Using TEPBAT, we revealed that solo LTRs of specific subfamilies (IAPLTR2a2 and IAPEY in sperm and IAPLTR2 in tail) tend to be hypomethylated. Binding of TFs seems to account for hypomethylation of these copies, emphasizing the importance of TFs in regulating the epigenome. It should be noted, however, that the hypomethylation of IAPLTR2a2 and IAPEY copies in the sperm does not explain the higher expression of IAP in spermatogenic cells because most of the hypomethylated copies were solo LTRs lacking the internal sequence. Although further studies will be required to solve the issue, our method can be applied to a variety of DNA methylome studies that focus on retrotransposon sequences.

Methods

Sequence library construction and paired-end sequencing

High-molecular-weight genomic DNA was prepared from tail and sperm samples of the same adult mouse (C57BL6/J) by a standard procedure. The DNA was treated with 10 M bisulfite (sodium and ammonium salt), as described previously [34]. The resultant DNA (25 ng) was incubated with 80 nM tag-plus-random primer (5’-GCAGTGAACTGACTACAGGNNNN-3′) in Klenow buffer (10 mM TrisHCl, 10 mM MgCl2, 1 mM DTT, and 125 μM each of dNTPs) at 94 °C for 5 min, then quickly cooled down to 4 °C. After 7.5 U of Klenow Fragment exo (New England Biolab) was added, the reaction mixture was incubated at 4 °C for 15 min. The temperature was then increased to 37 °C at the rate of 1 °C per minute and maintained at 37 °C for 90 min. After heat inactivation at 70 °C for 10 min, DNA was purified using AMPure XP (Beckman Coulter). IAP-containing genomic regions were amplified by PCR (25 cycles of 94 °C for 15 s, 55 °C for 30 s, and 68 °C for 30 s) using KOD-plus neo (Toyobo), tag primer (5’-CAGTGAAC- TGACTACAGG-3′), and either of IAP-BS1 (5’-GGGGAAGGTAGAGTATAWG-3′) or IAP-BS2 (5′-GGTTTTTGAAGATGTAAGTAATAAAGTTTT-3′) primers. The 350–450-bp long PCR products were purified by electrophoresis using a 2% agarose gel, and Illumina sequencing adaptors were added to their ends using the TruSeq DNA Sample Prep kit (Illumina). Paired-end 100-bp sequencing was carried out on a HiSeq2500 in the highoutput mode (one lane per tissue sample with equal amounts of the IAP-BS1 and IAP-BS2 libraries being mixed). About 80% of read pairs contained the tag and IAP-BS1/BS2 sequences. After removing the primer sequences (including the random tetramer region) and low-quality bases by a perl script, the read pairs were mapped to the genome (mm10) by Bismark [35] with default parameters to call the methylation state at each CpG position. With this set of parameters, read pairs with multiple hits were discarded. The mapping efficiency was 22–25%. The low mapping efficiency in comparison to PBAT (typically 50–70%) is likely due to the fact that many LTR copies are flanked by repeat elements such as IAP internal sequences.

Bisulfite-PCR analysis

Using the bisulfite-treated tail DNA, touch-down PCR was performed as described previously [34] with locus-specific primers (forward and reverse primers were designed for the LTR and flanking region, respectively). PCR fragments were cloned into the pGEM-Teasy vector (Promega) and sequenced using 3730 DNA Analyzer (Applied Biosystems).
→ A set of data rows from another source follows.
(** What one committed call does to the profiles, the platform counters,
    the two admin slots and the inner transactions. *)
Inductive effect (e : Env) (c : Call) (w w' : World) : Prop :=
| EffNone :
    locals w' = locals w -> itxns w' = itxns w ->
    sameCounters w w' -> sameAdmin w w' ->
    effect e c w w'
| EffRegister n b cat i :
    c = RegisterCreator n b cat i ->
    isRegistered (profileOf (sender e) w) <> 1 ->
    locals w' = <[sender e := mkProfile n b cat 0 0 1 i "" 0 ""]> (locals w) ->
    totalCreators (globals w') = totalCreators (globals w) + 1 ->
    totalTipsProcessed (globals w') = totalTipsProcessed (globals w) ->
    totalTipCount (globals w') = totalTipCount (globals w) ->
    itxns w' = itxns w -> sameAdmin w w' ->
    effect e c w w'
| EffTip a m p paid :
    c = SendTip a m p ->
    isRegistered (profileOf a w) = 1 ->
    locals w' =
      <[a := set_tipCount (tipCount (profileOf a w) + 1)
               (set_tipsReceived (tipsReceived (profileOf a w) + amount p)
                  (profileOf a w))]> (locals w) ->
    totalCreators (globals w') = totalCreators (globals w) ->
    totalTipsProcessed (globals w') = totalTipsProcessed (globals w) + amount p ->
    totalTipCount (globals w') = totalTipCount (globals w) + 1 ->
    itxns w' = (itxns w ++ [ItxnPayment a paid 0])%list -> sameAdmin w w' ->
    effect e c w w'
| EffEdit p' :
    isRegistered (profileOf (sender e) w) = 1 ->
    locals w' = <[sender e := p']> (locals w) ->
    isRegistered p' = 1 ->
    tipsReceived p' = tipsReceived (profileOf (sender e) w) ->
    tipCount p' = tipCount (profileOf (sender e) w) ->
    itxns w' = itxns w -> sameCounters w w' -> sameAdmin w w' ->
    effect e c w w'
| EffTransfer newAdmin :
    c = TransferAdmin newAdmin ->
    sender e = adminAddress (globals w) ->
    newAdmin <> sender e ->
    adminAddress (globals w') = adminAddress (globals w) ->
    pendingAdminAddress (globals w') = newAdmin ->
    locals w' = locals w -> itxns w' = itxns w -> sameCounters w w' ->
    effect e c w w'
| EffAccept :
    c = AcceptAdmin ->
    pendingAdminAddress (globals w) <> "" ->
    sender e = pendingAdminAddress (globals w) ->
    adminAddress (globals w') = sender e ->
    pendingAdminAddress (globals w') = "" ->
    locals w' = locals w -> itxns w' = itxns w -> sameCounters w w' ->
    effect e c w w'
| EffWithdraw amt :
    c = WithdrawPlatformFees amt ->
    sender e = adminAddress (globals w) ->
    amt <= totalFeesAccumulated (globals w) ->
    itxns w' = (itxns w ++ [ItxnPayment (sender e) amt 0])%list ->
    locals w' = locals w -> sameCounters w w' -> sameAdmin w w' ->
    effect e c w w'
| EffMint s t a :
    c = MintBadge s t a ->
    itxns w' =
      (itxns w ++ [ItxnAssetConfig 1 0 false "TJBADGE"
                     ("TipJar " ++ tierNameOf t ++ " Badge")%string 0])%list ->
    locals w' = locals w -> sameCounters w w' -> sameAdmin w w' ->
    effect e c w w'.
Lemma SFdiv_rank (mj : positive) (ej : Z) (x : spec_float) :
  valid_binary x = true -> is_sf_nan x = false ->
  let y := SFdiv prec emax x (S754_finite false mj ej) in
  valid_binary y = true /\ is_sf_nan y = false /\ ord y = div_rank mj ej x.
Proof.
  intros Vx Nx y. unfold y.
  destruct x as [s|s| |s m e]; try discriminate; cbn [SFdiv div_rank].
  - rewrite xorb_false_r. repeat split.
  - rewrite xorb_false_r. repeat split.
  - rewrite xorb_false_r, SFdiv_core_binary_frac.
    destruct (div_exponent_ok m mj e ej) as (Hn & _ & P).
    apply binary_round_aux_signed; [exact Hn | lia | exact P].
Qed.

Lemma div_rank_mono (mj : positive) (ej : Z) (x1 x2 : spec_float) :
  valid_binary x1 = true -> valid_binary x2 = true ->
  is_sf_nan x1 = false -> is_sf_nan x2 = false ->
  ord x1 <= ord x2 -> div_rank mj ej x1 <= div_rank mj ej x2.
Proof.
  intros V1 V2 N1 N2 H.
  assert (B : forall m e,
              0 <= rounded_rank (div_numerator m e mj ej) (Zpos mj)
                     (div_exponent m e mj ej) <= ORD_INF).
  { intros m e. destruct (div_exponent_ok m mj e ej) as (Hn & _ & P).
    apply rounded_rank_bounds; try lia; assumption. }
  assert (M : forall m1 e1 m2 e2,
              valid_binary (S754_finite false m1 e1) = true ->
              valid_binary (S754_finite false m2 e2) = true ->
              (e1 + 1074) * 2 ^ 52 + Zpos m1 <= (e2 + 1074) * 2 ^ 52 + Zpos m2 ->
              rounded_rank (div_numerator m1 e1 mj ej) (Zpos mj)
                (div_exponent m1 e1 mj ej)
              <= rounded_rank (div_numerator m2 e2 mj ej) (Zpos mj)
                   (div_exponent m2 e2 mj ej)).
  { intros m1 e1 m2 e2 W1 W2 O.
    destruct (valid_order m1 m2 e1 e2 W1 W2 O) as [L K].
    destruct (div_exponent_ok m1 mj e1 ej) as (Hn1 & S1 & P1).
    destruct (div_exponent_ok m2 mj e2 ej) as (Hn2 & S2 & P2).
    unfold rounded_rank. apply Z.min_le_compat_r.
    set (c1 := div_exponent m1 e1 mj ej) in *.
    set (c2 := div_exponent m2 e2 mj ej) in *.
    apply (round_rank_mono _ _ _ _ _ _ (Z.min c1 c2)); try lia; try assumption.
    unfold div_numerator. fold c1 c2.
    set (em := Z.min c1 c2).
    assert (E1 : 2 ^ (e1 - ej - c1) * 2 ^ (c1 - em) = 2 ^ (e1 - ej - em))
      by (rewrite <- Z.pow_add_r by lia; f_equal; lia).
    assert (E2 : 2 ^ (e2 - ej - c2) * 2 ^ (c2 - em) = 2 ^ (e2 - ej - em))
      by (rewrite <- Z.pow_add_r by lia; f_equal; lia).
    assert (E3 : 2 ^ (e2 - e1) * 2 ^ (e1 - ej - em) = 2 ^ (e2 - ej - em))
      by (rewrite <- Z.pow_add_r by lia; f_equal; lia).
    pose proof (pow2_pos (e1 - ej - em) ltac:(lia)) as Q1.
    replace (Zpos m1 * 2 ^ (e1 - ej - c1) * Zpos mj * 2 ^ (c1 - em))
      with (Zpos mj * (Zpos m1 * 2 ^ (e1 - ej - em))) by (rewrite <- E1; ring).
    replace (Zpos m2 * 2 ^ (e2 - ej - c2) * Zpos mj * 2 ^ (c2 - em))
      with (Zpos mj * (Zpos m2 * 2 ^ (e2 - ej - em))) by (rewrite <- E2; ring).
    apply Z.mul_le_mono_nonneg_l; [lia|].
    rewrite <- E3. nia. }
  destruct x1 as [s1|s1| |s1 m1 e1], x2 as [s2|s2| |s2 m2 e2];
    try discriminate; cbn [div_rank ord] in *;
    try (pose proof (B m1 e1)); try (pose proof (B m2 e2));
    try (apply valid_finite in V1 as V1'); try (apply valid_finite in V2 as V2');
    unfold ORD_INF in *;
    try destruct s1; try destruct s2; try lia.
  - pose proof (M m2 e2 m1 e1 V2 V1 ltac:(lia)). lia.
  - pose proof (M m1 e1 m2 e2 V1 V2 ltac:(lia)). lia.
Qed.
(** [df.drop_duplicates(subset=[...])]: the first row of each key stays. *)
Fixpoint drop_duplicates_from (seen : list Csv.chave) (df : list Csv.linha)
  : list Csv.linha :=
  match df with
  | [] => []
  | r :: t =>
      if in_dec Csv.chave_eq_dec (Csv.chave_de r) seen
      then drop_duplicates_from seen t
      else r :: drop_duplicates_from (Csv.chave_de r :: seen) t
  end.

Definition drop_duplicates (df : list Csv.linha) : list Csv.linha :=
  drop_duplicates_from [] df.

(** Lines 133-136: the frame after the three cleaning steps, key cells
    still as read. *)
Definition limpar (cols : list string) (df : list Csv.linha)
  : list Csv.linha :=
  drop_duplicates (dropna_subset (dropna_all cols df)).

(** [col.astype(str).str.strip()] on one cell, [str] being what
    [astype(str)] prints for a cell of the column. *)
Definition strip_col {A : Type} (str : A -> string) (c : A) : option string :=
  Some (Text.strip (str c)).

(** [pd.to_datetime(col, format='%d/%m/%Y', errors='coerce')
       .dt.strftime('%Y-%m-%d')] on one cell: a text is parsed; a cell that
    is no text is missing or is printed, matches no date and is coerced
    to [NaT]. *)
Definition data_nova (c : Csv.valor) : option string :=
  match c with
  | Csv.Texto s => option_map Data.strftime_ymd (Data.to_datetime_dmy s)
  | _ => None
  end.

(** [pd.to_datetime(col, errors='coerce').dt.strftime('%Y-%m-%d')] on one
    cell of [existing_records]. *)
Definition data_existente (c : option string) : option string :=
  match c with
  | None => None
  | Some s => option_map Data.strftime_ymd (Data.to_datetime_iso s)
  end.

(** Lines 137-141 on one row of [df_new]. *)
Definition normalizar (r : Csv.linha) : registro :=
  mkRegistro (Csv.regiao_sigla r) (Csv.estado_sigla r) (Csv.municipio r)
    (Csv.revenda r)
    (strip_col Csv.astype_str (Csv.cnpj_revenda r))
    (strip_col Csv.astype_str (Csv.produto r))
    (data_nova (Csv.data_coleta r))
    (Csv.valor_venda r) (Csv.valor_compra r)
    (Csv.unidade_medida r) (Csv.bandeira r).

(** [df_new] as it reaches the merge. *)
Definition df_new (cols : list string) (df : list Csv.linha) : list registro :=
  map normalizar (limpar cols df).

(** Lines 139-140 and 142-143 on one row of [existing_records]. *)
Definition normalizar_existente (k : chave) : chave :=
  match k with
  | (c, d, p) =>
      (strip_col (Text.astype_str "None") c, data_existente d,
       strip_col (Text.astype_str "None") p)
  end.

(** [existing_records] as it reaches the merge; every step is guarded by
    [if not existing_records.empty]. *)
Definition existing_records (db : list registro) : list chave :=
  let existing := map chave_de db in
  match existing with
  | [] => existing
  | _ => map normalizar_existente existing
  end.

(** The [_merge] indicator of a left join. *)
Inductive indicador := left_only | both.

Definition casa (r : registro) (k : chave) : bool :=
  if chave_eq_dec (chave_de r) k then true else false.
Methylation analysis of IAP LTR sequences

The genomic positions of IAP sequences were obtained from the repeatmasker table from the UCSC genome browser [36]. For each LTR copy, their features (5′ LTR, 3′ LTR, or solo LTR) were manually determined (Table S1). To calculate LTR methylation levels, the methylation levels of CpG sites within the LTRs were averaged. Only those LTRs having ≧20 CpG methylation calls (sum of sequencing depth at CpG sites) were used for further analysis. Only LTRs present in the reference sequence were analyzed.